Un bilan ergothérapique bien documenté renforce un dossier MDPH. Il sert à objectiver les limitations fonctionnelles et à justifier des aménagements du logement, du poste de travail ou des aides techniques. Le bilan n’est pas remboursé directement par la MDPH, mais son coût peut être intégré aux frais pris en compte dans le plan de compensation.

Le cas des ALD et des structures médico-sociales

Les patients en affection de longue durée (ALD) bénéficient d’une prise en charge à 100 % pour les soins liés à leur pathologie. Si l’ergothérapie est réalisée dans un cadre hospitalier ou en centre de rééducation, elle est couverte. En libéral, l’ALD ne déclenche pas de remboursement pour l’ergothérapie, ce qui crée une inégalité d’accès selon le lieu de prise en charge.
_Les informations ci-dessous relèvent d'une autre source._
Lemma publish_Ret a w service t :
  tx_area a w -> area_ok a -> 0 <= local_tx_pos (slot_state (w_state w)) < 2 ^ 32 ->
  (forall l, service = Some l -> t = CLOSE -> is_Some (w_heap w !! l)) ->
  exists w', publish service t w = Ret (tt, w') /\
    published (area_base a) (local_tx_pos (slot_state (w_state w))) w w' /\
    w_heap w' = sent_heap service t (w_heap w).
Proof.
  intros Ha Hok Htx Hsrv. unfold publish, get_slot. rewrite bind_gets.
  set (sz := slot_zero (slot_state (w_state w))). rewrite u32_small by done.
  set (tx := local_tx_pos (slot_state (w_state w))) in *.
  set (w1 := w <| w_hw ::= fun hw => hw <| hw_mem ::= set_tx_pos (local sz) tx |> |>).
  set (h := sent_heap service t (w_heap w)).
  erewrite bind_Ret with (s' := w1) by reflexivity.
  erewrite bind_Ret with (a := tt) (s' := w1 <| w_heap := h |>).
  2: { unfold h, sent_heap. destruct service as [l|]; [destruct (decide (t = CLOSE)) as [Et|]|].
       - destruct (Hsrv l eq_refl Et) as [s Hs].
         rewrite (upd_service_Ret l _ w1 s Hs). unfold with_service. do 2 f_equal.
         unfold w1. destruct w. cbn in Hs |- *. f_equal. apply list_eq. intros i.
         destruct (decide (i = l)) as [->|].
         + by rewrite list_lookup_insert_eq, list_lookup_alter_eq, Hs by by eapply lookup_lt_Some.
         + by rewrite list_lookup_insert_ne, list_lookup_alter_ne.
       - unfold w1. by destruct w.
       - unfold w1. by destruct w. }
  pose proof (tx_local _ _ Ha) as Hl. pose proof (tx_trigger _ _ Ha) as Ht. fold sz in Hl, Ht.
  set (m := hw_mem (w_hw w)).
  assert (forall b n, b + n <= area_base a + 432 \/ area_base a + 436 <= b ->
    agree (set_tx_pos (local sz) tx m) m b n) as A1.
  { intros b n Hb. unfold set_tx_pos, volatile_setter_u32. layout_simpl. rewrite Hl.
    apply write_uint_agree. lia. }
  assert (forall m b n, b + n <= area_base a + 52 \/ area_base a + 56 <= b ->
    agree (set_fired (trigger (remote sz)) 1 m) m b n) as A2.
  { intros m' b n Hb. unfold set_fired, volatile_setter_u32. layout_simpl. rewrite Ht.
    apply write_uint_agree. lia. }
  pose proof Hok as (Hbase & _).
  set (hw' := signal_remote (trigger (remote sz)) (w_hw w1)).
  assert (hw_mem hw' = set_fired (trigger (remote sz)) 1 (set_tx_pos (local sz) tx m)) as Hm.
  { unfold hw', signal_remote, ring_if_armed. destruct (armed (trigger _) _ =? 0); reflexivity. }
  exists (w1 <| w_heap := h |> <| w_hw := hw' |>). split; [reflexivity|]. split; [|done].
  split; change (w_state (w1 <| w_heap := h |> <| w_hw := hw' |>)) with (w_state w);
    change (w_hw (w1 <| w_heap := h |> <| w_hw := hw' |>)) with hw'; rewrite ?Hm; fold m sz.
  - intros x Hx1 Hx2. transitivity (set_tx_pos (local sz) tx m x);
      [apply (A2 _ x 1)|apply (A1 x 1)]; lia.
  - unfold tx_pos, volatile_getter_u32. layout_simpl. rewrite Hl.
    etransitivity; [apply (read_uint_agree 4), A2; lia|].
    unfold set_tx_pos, volatile_setter_u32. layout_simpl. rewrite Hl. by apply read_write_u32.
  - apply fired_set_fired. unfold is_u32. lia.
  - set (m2 := set_fired (trigger (remote sz)) 1 (set_tx_pos (local sz) tx m)) in *.
    assert (armed (trigger (remote sz)) m2 = armed (trigger (remote sz)) m) as <-.
    { unfold m2. rewrite armed_set_fired. unfold armed, volatile_getter_u32. layout_simpl. rewrite Ht.
      apply (read_uint_agree 4), A1. lia. }
    unfold hw', signal_remote, ring_if_armed, fire.
    change (hw_mem ((w_hw w1) <| hw_mem ::= set_fired (trigger (remote sz)) 1 |>)) with m2.
    destruct (armed _ m2 =? 0); reflexivity.
  - done.
  - done.
Qed.
Lemma taken_snoc h es e :
  taken h (es ++ [e]) =
    taken h es ++ match e with Taken h' d => if decide (h' = h) then [d] else [] | _ => [] end.
Proof. unfold taken. rewrite omap_app. f_equal. destruct e; cbn; by try case_decide. Qed.

Lemma announced_snoc es e :
  announced (es ++ [e]) = announced es ++ match e with Received _ _ cs => cs | _ => [] end.
Proof. unfold announced. rewrite bind_app. f_equal. apply app_nil_r. Qed.

Lemma completed_snoc es e :
  completed (es ++ [e]) = completed es ++ match e with Completed cs => cs | _ => [] end.
Proof. unfold completed. rewrite bind_app. f_equal. apply app_nil_r. Qed.

(** Bounds on the prefixes of a history hold of shorter histories, and at the end. *)
Lemma prefixes_snoc (P : list event -> Prop) es e :
  (forall k, P (take k (es ++ [e]))) -> forall k, P (take k es).
Proof.
  intros Hk k. destruct (decide (k <= length es)%nat).
  - specialize (Hk k). by rewrite take_app_le in Hk.
  - specialize (Hk (length es)). rewrite take_app_length in Hk. by rewrite take_ge by lia.
Qed.

Lemma prefixes_now (P : list event -> Prop) es : (forall k, P (take k es)) -> P es.
Proof. intros Hk. specialize (Hk (length es)). by rewrite take_ge in Hk by lia. Qed.

Lemma roomy_snoc h es e : roomy h (es ++ [e]) -> roomy h es.
Proof.
  intros [Hl Hk]. split; [rewrite received_snoc, length_app in Hl; lia|].
  exact (prefixes_snoc (fun es => (length (received h es) <= length (taken h es) + 128)%nat) es e Hk).
Qed.

Lemma roomy_now h es : roomy h es -> (length (received h es) <= length (taken h es) + 128)%nat.
Proof. intros [_ Hk]. exact (prefixes_now (fun es => (length (received h es) <= length (taken h es) + 128)%nat) es Hk). Qed.

Lemma comp_roomy_snoc es e : comp_roomy (es ++ [e]) -> comp_roomy es.
Proof. exact (prefixes_snoc (fun es => (length (announced es) <= length (completed es) + 128)%nat) es e). Qed.

Lemma comp_roomy_now es : comp_roomy es -> (length (announced es) <= length (completed es) + 128)%nat.
Proof. exact (prefixes_now (fun es => (length (announced es) <= length (completed es) + 128)%nat) es). Qed.

(** ** The recorded program *)

Section readers.
Context {L : LockLib} {R : OpenPayloadRepr}.
Notation W := (World (Client (list event))).
Implicit Types (w : W) (u : ServiceUser).

Definition events (w : W) : list event := upper (w_client w).
Definition record (e : event) : M W unit := upd_client (fun c => c <| upper ::= fun es => es ++ [e] |>).

(** The callback of the instance; then what it was given is recorded, and what it put in the completion
    queue. *)
#[local] Instance recording_host : CallbackHost (Client (list event)) :=
  fun cb reason message h =>
    let* before := get_client in
    instance_host cb reason message h ;;
    let* after := get_client in
    match message with
    | Some m => record (Received h m (entries_between (completion before) (completion after)))
    | None => ret tt
    end.

(** A client that takes one message. *)
Definition record_taken (h : ServiceHandle) (r : VchiqResult (list Z)) : M W unit :=
  match r with Ok d => record (Taken h d) | Err _ => ret tt end.
Definition read (h : ServiceHandle) : Async W unit :=
  await* r := dequeue_message Vec_try_from h in astep (record_taken h r).

(** A client that takes up to [count] completions. *)
Definition record_completed (r : VchiqResult (list ServiceCompletion)) : M W unit :=
  match r with Ok cs => record (Completed cs) | Err _ => ret tt end.
Definition complete (count : nat) : Async W unit :=
  await* r := await_completion count in astep (record_completed r).

Inductive reader_request : Async W unit -> Prop :=
| reads_read h : reader_request (read h)
| reads_connect : reader_request (forget Instance_connect)
| reads_create params open vchi : reader_request (forget (create_service params open vchi))
| reads_close h : reader_request (forget (Instance_close_service h))
| reads_queue fuel h data : reader_request (forget (astep (Instance_queue_message fuel h data)))
| reads_await count : reader_request (complete count).

Inductive reader_action : M W unit -> Prop :=
| reads_handler fuel locked : reader_action (slot_handler (H := recording_host) fuel locked)
| reads_videocore (m : mem) : reader_action (modify (fun w => w <| w_hw ::= fun hw => hw <| hw_mem := m |> |>)).

Definition reader_step : system (S := W) -> system -> Prop := sys_step reader_request reader_action.

(** ** What the history says of the queues *)

Definition user_at (w : W) (ud : nat) (u : ServiceUser) : Prop :=
  user_data (w_client w) !! ud = Some (AnyServiceUser u).
(* ===== verification/Delivery.v ===== *)
(** Receiving data, from the shared memory to the client: the slot handler passes the DATA messages
    of the VideoCore through the callback of the service into its message queue. *)

From S2P Require Import Prelude Locks Memory Layout Types SlotMessage Event SlotZero Slot Service.
From S2P Require Import State SlotHandler Completion Instance Registry Queues Stream Transmit Receive Connection.

Section delivery.
Context {L : LockLib} {X : Type}.
Notation W := (World (Client X)).
Implicit Types w : W.

(** An open service of the client: it belongs to the port [src] of the VideoCore, its callback is
    the one [create_service] registers, and [q] waits to be dequeued, with room for [k] messages. *)
Record serving (k : nat) (w : W) (l : nat) (s : Service) (src : Z) (ud : nat) (q : list SlotMessage) : Prop := {
  serving_use : in_use w l s;
  serving_open : srvstate s = ServiceState.OPEN;
  serving_remote : remoteport s = src /\ 0 <= src < 4096;
  serving_callback : callback (base s) = Some service_callback_closure;
  serving_queue_repr : client_repr k w (handle s) ud q;
}.

(** The record of the service while its callback runs. *)
Definition callback_taken (s : Service) : Service := s <| base ::= fun b => b <| callback := None |> |>.

Lemma callback_taken_back s :
  callback (base s) = Some service_callback_closure ->
  (callback_taken s) <| base ::= fun b => b <| callback := Some service_callback_closure |> |> = s.
Proof. intros Hc. unfold callback_taken. destruct s as [b]. destruct b. cbn in *. by rewrite Hc. Qed.

Lemma callback_taken_evolves s : svc_evolves s (callback_taken s).
Proof. by split. Qed.

(** Replacing the record of a service by one with the same handle and box. *)
Lemma client_repr_with_service k w l s s' ud q :
  reg_inv w -> w_heap w !! l = Some s -> svc_evolves s s' -> userdata (base s') = userdata (base s) ->
  client_repr k w (handle s) ud q -> client_repr k (with_service w l s') (handle s) ud q.
Proof.
  intros Hi Hs He Hu [(l0 & s0 & Hf & Hl0 & Hud) Huser Hc]. split; [|done|done].
  assert (reg_inv (with_service w l s')) as Hi' by by apply (with_service_step w l s s' Hs He Hi).
  assert (w_heap (with_service w l s') !! l = Some s') as Hs' by by eapply with_service_lookup.
  pose proof (by_handle _ _ _ Hi Hs) as E. rewrite (service_from_handle_Ok _ _ _ Hf) in E.
  injection E as ->. simplify_eq.
  pose proof (by_handle _ _ _ Hi' Hs') as E'. rewrite (evolves_handle _ _ He) in E'.
  exists l, s'. split; [|split; [done|by rewrite Hu]].
  unfold service_from_handle, get_srv in E'. rewrite !bind_gets in E'.
  destruct (find_handle (w_heap (with_service w l s')) _ _); [by injection E' as ->|done].
Qed.

(** The messages of the VideoCore for the service. *)
Definition data_messages (src dst : Z) (ds : list (list Z)) : list SlotMessage :=
  map (vc_message DATA src dst) ds.

(** A DATA message: the callback runs, and the record of the service is as before. *)
Lemma process_data_invokes k w l s src ud q d w2 :
  serving k w l s src ud q ->
  let m := vc_message DATA src (localport s) d in
  let w1 := with_service w l (callback_taken s) in
  invoke_callback service_callback_closure MESSAGE_AVAILABLE (Some m) (handle s) w1 = Ret (tt, w2) ->
  client_frame w1 w2 ->
  process m w = Ret (tt, with_service w2 l s) /\ in_use (with_service w2 l s) l s /\
  forall k' q', client_repr k' w2 (handle s) ud q' -> client_repr k' (with_service w2 l s) (handle s) ud q'.
Proof.
  intros [Hu Ho [Hr Hsrc] Hcb Hq] m w1 E2 Hf2. pose proof Hu as [Hi Hs Hst].
  set (s1 := callback_taken s) in *.
  assert (reg_inv w2) as Hi2.
  { apply (client_frame_step _ _ Hf2).
    by apply (with_service_step w l s s1 Hs (callback_taken_evolves s) Hi). }
  assert (w_heap w2 !! l = Some s1) as Hs2.
  { rewrite (client_frame_heap _ _ Hf2). by eapply with_service_lookup. }
  assert (svc_evolves s1 s) as Hev by by split.
  split; [|split].
  - unfold m. rewrite (process_service DATA src d w l s) by tauto. cbn [dispatch unwrap].
    rewrite bind_ret_l. unfold handle_data. erewrite bind_Ret by by apply get_service_Ret.
    rewrite Hr, Z.eqb_refl, Ho. cbv zeta. rewrite bool_decide_eq_true_2 by done. cbn [andb].
    erewrite upd_service_bind by done. rewrite Hcb.
    erewrite bind_Ret by exact E2. erewrite upd_service_Ret by exact Hs2.
    unfold s1. by rewrite callback_taken_back.
  - split; [|by eapply with_service_lookup|by rewrite Ho].
    by apply (with_service_step w2 l s1 s Hs2 Hev Hi2).
  - intros k' q' Hq'. change (handle s) with (handle s1) at 1.
    eapply client_repr_with_service; [done|exact Hs2|done|done|exact Hq'].
Qed.

Lemma serving_taken k w l s src ud q :
  serving k w l s src ud q -> client_repr k (with_service w l (callback_taken s)) (handle s) ud q.
Proof.
  intros [[Hi Hs _] _ _ _ Hq].
  eapply client_repr_with_service; [done|done|apply callback_taken_evolves|done|done].
Qed.

Lemma taken_back_frame ud w l s w2 :
  w_heap w !! l = Some s -> queue_frame ud (with_service w l (callback_taken s)) w2 ->
  queue_frame ud w (with_service w2 l s).
Proof.
  intros Hl [[Hst Hh Hhw Hn] Hup Hb Hr]. split; [|exact Hup|exact Hb|exact Hr]. split; try done.
  cbn in Hh |- *. rewrite Hh, list_insert_insert_eq. by apply list_insert_id.
Qed.

(** One message: it is queued, and nothing else happens to the service. *)
Lemma process_data_Ret k w l s src ud q d :
  serving (S k) w l s src ud q -> (length q < 128)%nat ->
  exists w', process (vc_message DATA src (localport s) d) w = Ret (tt, w') /\
    serving k w' l s src ud (q ++ [vc_message DATA src (localport s) d]) /\
    queue_frame ud w w'.
Proof.
  intros Hsv Hlen. set (m := vc_message DATA src (localport s) d).
  destruct (receive_Ret k _ (handle s) ud q m (serving_taken _ _ _ _ _ _ _ Hsv) Hlen)
    as (w2 & E2 & Hq2 & Hfr). pose proof (queue_client _ _ _ Hfr) as Hf2.
  destruct (process_data_invokes _ w l s src ud q d w2 Hsv E2 Hf2) as (E & Hu & Hq).
  destruct Hsv as [[_ Hl _] Ho Hr Hcb _].
  exists (with_service w2 l s). split; [exact E|]. split; [split; try done; by apply Hq|].
  by apply (taken_back_frame ud w l s).
Qed.

Lemma serving_upd_slot k w l s src ud q f :
  serving k w l s src ud q ->
  serving k (w <| w_state ::= fun st => st <| slot_state ::= f |> |>) l s src ud q.
Proof.
  intros [[[? ? ? ? ? ?] ? ?] ? ? ? [? ? ?]]. split; [|done|done|done|by split]. split; [|done|done]. by split.
Qed.

Lemma deliver_data l s src ud : forall ds k w q slot off,
  serving (length ds + k) w l s src ud q -> (length q + length ds <= 128)%nat ->
  exists w', deliver slot off (data_messages src (localport s) ds) w = Ret (tt, w') /\
    serving k w' l s src ud (q ++ data_messages src (localport s) ds) /\
    upper (w_client w') = upper (w_client w).
Proof.
  induction ds as [|d ds IH]; intros k w q slot off Hs Hlen; cbn [data_messages map deliver].
  { exists w. by rewrite app_nil_r. }
  cbn [length] in *.
  destruct (process_data_Ret _ _ _ _ _ _ _ d Hs) as (w1 & E1 & Hs1 & Hup1%queue_upper); [lia|].
  erewrite bind_Ret by exact E1. unfold move_rx, upd_slot, upd_state. rewrite bind_modify.
  edestruct (IH k) as (w2 & E2 & Hs2 & Hup2); [by apply serving_upd_slot, Hs1|rewrite length_app; cbn; lia|].
  exists w2. split; [exact E2|]. rewrite <- app_assoc in Hs2. split; [exact Hs2|by rewrite Hup2].
Qed.

(** A round of the handler over DATA messages of one service. *)
Lemma data_received w l s src ud k q ds pos fuel :
  let msgs := data_messages src (localport s) ds in
  let tx := rx_pos (slot_state (w_state w)) + stream_len msgs in
  serving (length ds + k) w l s src ud q -> (length q + length ds <= 128)%nat ->
  tx_pos (remote (slot_zero (slot_state (w_state w)))) (hw_mem (w_hw w)) = tx ->
  rx_ready pos msgs w -> rx_at tx pos w -> ds <> [] -> (length ds <= fuel)%nat ->
  exists w', slot_handler fuel true w = Ret (tt, w') /\ serving k w' l s src ud (q ++ msgs) /\
    rx_pos (slot_state (w_state w')) = tx /\ w_hw w' = w_hw w /\ upper (w_client w') = upper (w_client w).
Proof.
  intros msgs tx Hs Hlen Htx Hr Hat Hne Hf.
  assert (slot_handler fuel true w = deliver (pos_index pos) (pos_offset pos) msgs (at_slot pos w)) as E.
  { unfold slot_handler, get_slot, get_mem. rewrite !bind_gets, Htx. unfold tx.
    rewrite (handle_messages_deliver msgs fuel pos w Hr) ; [|by unfold msgs, data_messages; rewrite length_map|exact Hat|].
    - rewrite decide_False; [done|]. unfold msgs, data_messages. by destruct ds.
    - left. unfold msgs, data_messages. by destruct ds. }
  edestruct (deliver_data l s src ud ds k (at_slot pos w) q) as (w' & Ed & Hs' & Hup); [|done|].
  { by apply serving_upd_slot. }
  exists w'. split; [by rewrite E|]. split; [done|]. apply deliver_Ret in Ed as [? ?]. by split_and!.
Qed.

(** Data of the VideoCore reaches the client.  When DATA messages from the port a service is
    connected to lie between the read position and the position the VideoCore published, a round of
    the slot handler returns, having appended all of them, in order, to the message queue of the
    service - from where [dequeue_message] takes them - and having read everything there was; the
    service stays as it was. *)
Lemma data_reaches_client (w : W) (l : nat) (s : Service) (src : Z) (ud k : nat) (q : list SlotMessage)
    (ds : list (list Z)) (pos : SlotPosition) (fuel : nat) :
  let msgs := data_messages src (localport s) ds in
  let tx := rx_pos (slot_state (w_state w)) + stream_len msgs in
  serving (length ds + k) w l s src ud q -> (length q + length ds <= 128)%nat ->
  tx_pos (remote (slot_zero (slot_state (w_state w)))) (hw_mem (w_hw w)) = tx ->
  rx_ready pos msgs w -> rx_at tx pos w -> ds <> [] -> (length ds <= fuel)%nat ->
  exists w', slot_handler fuel true w = Ret (tt, w') /\
    serving k w' l s src ud (q ++ msgs) /\
    rx_pos (slot_state (w_state w')) = tx /\ w_hw w' = w_hw w.
Proof.
  intros msgs tx Hs Hlen Htx Hr Hat Hne Hf.
  destruct (data_received w l s src ud k q ds pos fuel Hs Hlen Htx Hr Hat Hne Hf) as (w' & ? & ? & ? & ? & _).
  exists w'. by split_and!.
Qed.

(** Data nobody may receive is dropped.  A DATA message for a service that is not open, or from
    another port than the service is connected to, changes nothing at all. *)
Lemma data_dropped (w : W) (l : nat) (s : Service) (src : Z) (d : list Z) :
  in_use w l s -> 0 <= src < 4096 ->
  remoteport s <> src \/ srvstate s <> ServiceState.OPEN ->
  process (vc_message DATA src (localport s) d) w = Ret (tt, w).
Proof.
  intros Hu Hsrc Hn. rewrite (process_service DATA src d w l s) by tauto. cbn [dispatch unwrap].
  rewrite bind_ret_l. unfold handle_data. erewrite bind_Ret by (apply get_service_Ret, Hu).
  destruct Hn as [Hn|Hn].
  - by rewrite (proj2 (Z.eqb_neq _ _)) by done.
  - by rewrite bool_decide_eq_false_2, andb_false_r by done.
Qed.
End delivery.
Bureau d'ergothérapeute avec dossier de bilan, formulaire de remboursement et documents administratifs de prise en charge

Mutuelle santé et ergothérapie : ce que couvrent les complémentaires

Face à l’absence de remboursement par la Sécurité sociale en libéral, certaines mutuelles proposent une prise en charge sous forme de forfait annuel dédié aux médecines complémentaires ou aux actes non remboursés. Le niveau de couverture varie considérablement d’un contrat à l’autre.

  • Les forfaits les plus courants couvrent un montant annuel plafonné, souvent insuffisant pour un suivi régulier
  • Certaines complémentaires distinguent le bilan initial (mieux couvert) des séances de suivi
  • Les contrats haut de gamme ou spécialisés en famille peuvent inclure un poste spécifique pour l’ergothérapie
  • Vérifier les conditions : certaines mutuelles exigent une prescription médicale même si la Sécurité sociale ne rembourse pas

Avant de consulter un ergothérapeute en libéral, contacter sa mutuelle pour connaître le plafond exact et les justificatifs attendus reste la démarche la plus fiable.

Le remboursement des bilans d’ergothérapie reste fragmenté entre plusieurs dispositifs qui ne communiquent pas toujours entre eux. Le forfait intervention précoce a ouvert une brèche pour les enfants, et la proposition de loi de 2024 pourrait l’élargir si le texte aboutit. Pour les adultes en libéral, la prise en charge repose encore sur la mutuelle ou sur un montage MDPH, ce qui demande aux patients de naviguer entre plusieurs interlocuteurs pour reconstituer un financement complet.